(Dataset entries)
★ ★ ★ ★

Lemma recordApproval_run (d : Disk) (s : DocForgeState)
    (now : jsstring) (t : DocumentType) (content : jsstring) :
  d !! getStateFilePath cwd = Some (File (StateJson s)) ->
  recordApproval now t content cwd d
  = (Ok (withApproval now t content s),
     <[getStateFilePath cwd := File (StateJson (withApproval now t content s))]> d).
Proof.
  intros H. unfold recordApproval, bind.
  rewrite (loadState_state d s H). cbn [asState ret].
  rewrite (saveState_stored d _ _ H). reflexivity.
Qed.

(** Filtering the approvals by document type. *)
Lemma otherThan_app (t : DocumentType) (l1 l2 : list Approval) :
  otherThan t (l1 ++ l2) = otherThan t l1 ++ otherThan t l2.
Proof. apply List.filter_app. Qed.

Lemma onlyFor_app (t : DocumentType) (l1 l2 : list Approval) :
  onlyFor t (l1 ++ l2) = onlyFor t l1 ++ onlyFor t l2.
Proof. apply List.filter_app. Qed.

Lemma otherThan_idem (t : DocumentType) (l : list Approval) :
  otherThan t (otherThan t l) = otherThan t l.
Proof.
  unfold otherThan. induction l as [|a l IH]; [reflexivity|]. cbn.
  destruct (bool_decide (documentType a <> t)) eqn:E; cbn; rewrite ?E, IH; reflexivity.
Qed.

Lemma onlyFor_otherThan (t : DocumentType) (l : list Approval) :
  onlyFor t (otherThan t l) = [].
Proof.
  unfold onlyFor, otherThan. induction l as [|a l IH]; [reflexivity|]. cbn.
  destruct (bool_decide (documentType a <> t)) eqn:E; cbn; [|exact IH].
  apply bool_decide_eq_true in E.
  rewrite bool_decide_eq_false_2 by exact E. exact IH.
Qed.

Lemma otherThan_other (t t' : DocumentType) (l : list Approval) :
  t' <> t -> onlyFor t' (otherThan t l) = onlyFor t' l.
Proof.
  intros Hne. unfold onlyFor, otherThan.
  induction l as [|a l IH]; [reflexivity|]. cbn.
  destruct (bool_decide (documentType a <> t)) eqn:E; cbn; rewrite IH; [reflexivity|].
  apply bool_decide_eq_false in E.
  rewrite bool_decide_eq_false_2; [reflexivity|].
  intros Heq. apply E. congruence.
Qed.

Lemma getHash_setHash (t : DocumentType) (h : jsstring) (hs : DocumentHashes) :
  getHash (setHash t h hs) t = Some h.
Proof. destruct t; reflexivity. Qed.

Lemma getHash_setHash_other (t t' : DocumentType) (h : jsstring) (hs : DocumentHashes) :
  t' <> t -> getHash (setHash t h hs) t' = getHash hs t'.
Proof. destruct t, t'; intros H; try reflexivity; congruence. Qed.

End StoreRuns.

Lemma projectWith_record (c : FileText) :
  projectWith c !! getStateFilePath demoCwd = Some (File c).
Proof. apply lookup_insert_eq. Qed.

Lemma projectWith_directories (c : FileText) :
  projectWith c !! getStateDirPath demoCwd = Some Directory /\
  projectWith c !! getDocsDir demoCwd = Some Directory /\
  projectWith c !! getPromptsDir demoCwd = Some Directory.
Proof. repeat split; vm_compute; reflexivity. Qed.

★ ★ ★ ★

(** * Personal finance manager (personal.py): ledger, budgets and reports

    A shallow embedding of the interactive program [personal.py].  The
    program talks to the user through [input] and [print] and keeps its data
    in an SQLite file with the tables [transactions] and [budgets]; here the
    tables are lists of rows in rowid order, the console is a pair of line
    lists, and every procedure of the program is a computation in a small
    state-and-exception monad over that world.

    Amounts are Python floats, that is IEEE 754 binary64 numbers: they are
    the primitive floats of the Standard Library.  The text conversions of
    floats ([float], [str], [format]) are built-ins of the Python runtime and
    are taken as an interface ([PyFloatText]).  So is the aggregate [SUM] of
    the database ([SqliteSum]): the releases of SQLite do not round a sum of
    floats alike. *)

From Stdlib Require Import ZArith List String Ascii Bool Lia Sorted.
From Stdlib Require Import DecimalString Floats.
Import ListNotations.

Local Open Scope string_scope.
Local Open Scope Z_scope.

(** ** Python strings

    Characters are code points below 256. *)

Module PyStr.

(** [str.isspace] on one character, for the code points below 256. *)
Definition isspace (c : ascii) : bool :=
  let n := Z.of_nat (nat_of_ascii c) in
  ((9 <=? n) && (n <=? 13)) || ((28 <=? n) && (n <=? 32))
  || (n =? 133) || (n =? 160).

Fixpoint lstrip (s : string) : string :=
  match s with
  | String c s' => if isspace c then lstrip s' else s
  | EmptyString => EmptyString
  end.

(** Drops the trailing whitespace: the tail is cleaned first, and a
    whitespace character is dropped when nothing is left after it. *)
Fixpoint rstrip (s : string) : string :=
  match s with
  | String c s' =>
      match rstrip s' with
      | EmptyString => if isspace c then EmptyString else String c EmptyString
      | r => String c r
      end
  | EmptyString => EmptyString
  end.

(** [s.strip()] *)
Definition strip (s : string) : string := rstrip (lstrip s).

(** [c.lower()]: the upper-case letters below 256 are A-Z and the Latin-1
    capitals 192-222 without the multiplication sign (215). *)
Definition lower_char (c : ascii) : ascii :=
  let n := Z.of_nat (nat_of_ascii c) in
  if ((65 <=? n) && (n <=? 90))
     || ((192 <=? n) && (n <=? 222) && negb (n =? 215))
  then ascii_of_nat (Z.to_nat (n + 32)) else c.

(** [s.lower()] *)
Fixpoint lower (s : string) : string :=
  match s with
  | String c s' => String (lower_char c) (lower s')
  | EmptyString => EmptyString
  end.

★ ★ ★ ★

Goal of the exercise -
From the entries above, restate word for word the lines from the line containing "Amounts are Python" to the line containing "negb (n =? 215))", both ends included, and nothing more.

Exercise result -
    Amounts are Python floats, that is IEEE 754 binary64 numbers: they are
    the primitive floats of the Standard Library.  The text conversions of
    floats ([float], [str], [format]) are built-ins of the Python runtime and
    are taken as an interface ([PyFloatText]).  So is the aggregate [SUM] of
    the database ([SqliteSum]): the releases of SQLite do not round a sum of
    floats alike. *)

From Stdlib Require Import ZArith List String Ascii Bool Lia Sorted.
From Stdlib Require Import DecimalString Floats.
Import ListNotations.

Local Open Scope string_scope.
Local Open Scope Z_scope.

(** ** Python strings

    Characters are code points below 256. *)

Module PyStr.

(** [str.isspace] on one character, for the code points below 256. *)
Definition isspace (c : ascii) : bool :=
  let n := Z.of_nat (nat_of_ascii c) in
  ((9 <=? n) && (n <=? 13)) || ((28 <=? n) && (n <=? 32))
  || (n =? 133) || (n =? 160).

Fixpoint lstrip (s : string) : string :=
  match s with
  | String c s' => if isspace c then lstrip s' else s
  | EmptyString => EmptyString
  end.

(** Drops the trailing whitespace: the tail is cleaned first, and a
    whitespace character is dropped when nothing is left after it. *)
Fixpoint rstrip (s : string) : string :=
  match s with
  | String c s' =>
      match rstrip s' with
      | EmptyString => if isspace c then EmptyString else String c EmptyString
      | r => String c r
      end
  | EmptyString => EmptyString
  end.

(** [s.strip()] *)
Definition strip (s : string) : string := rstrip (lstrip s).

(** [c.lower()]: the upper-case letters below 256 are A-Z and the Latin-1
    capitals 192-222 without the multiplication sign (215). *)
Definition lower_char (c : ascii) : ascii :=
  let n := Z.of_nat (nat_of_ascii c) in
  if ((65 <=? n) && (n <=? 90))
     || ((192 <=? n) && (n <=? 222) && negb (n =? 215))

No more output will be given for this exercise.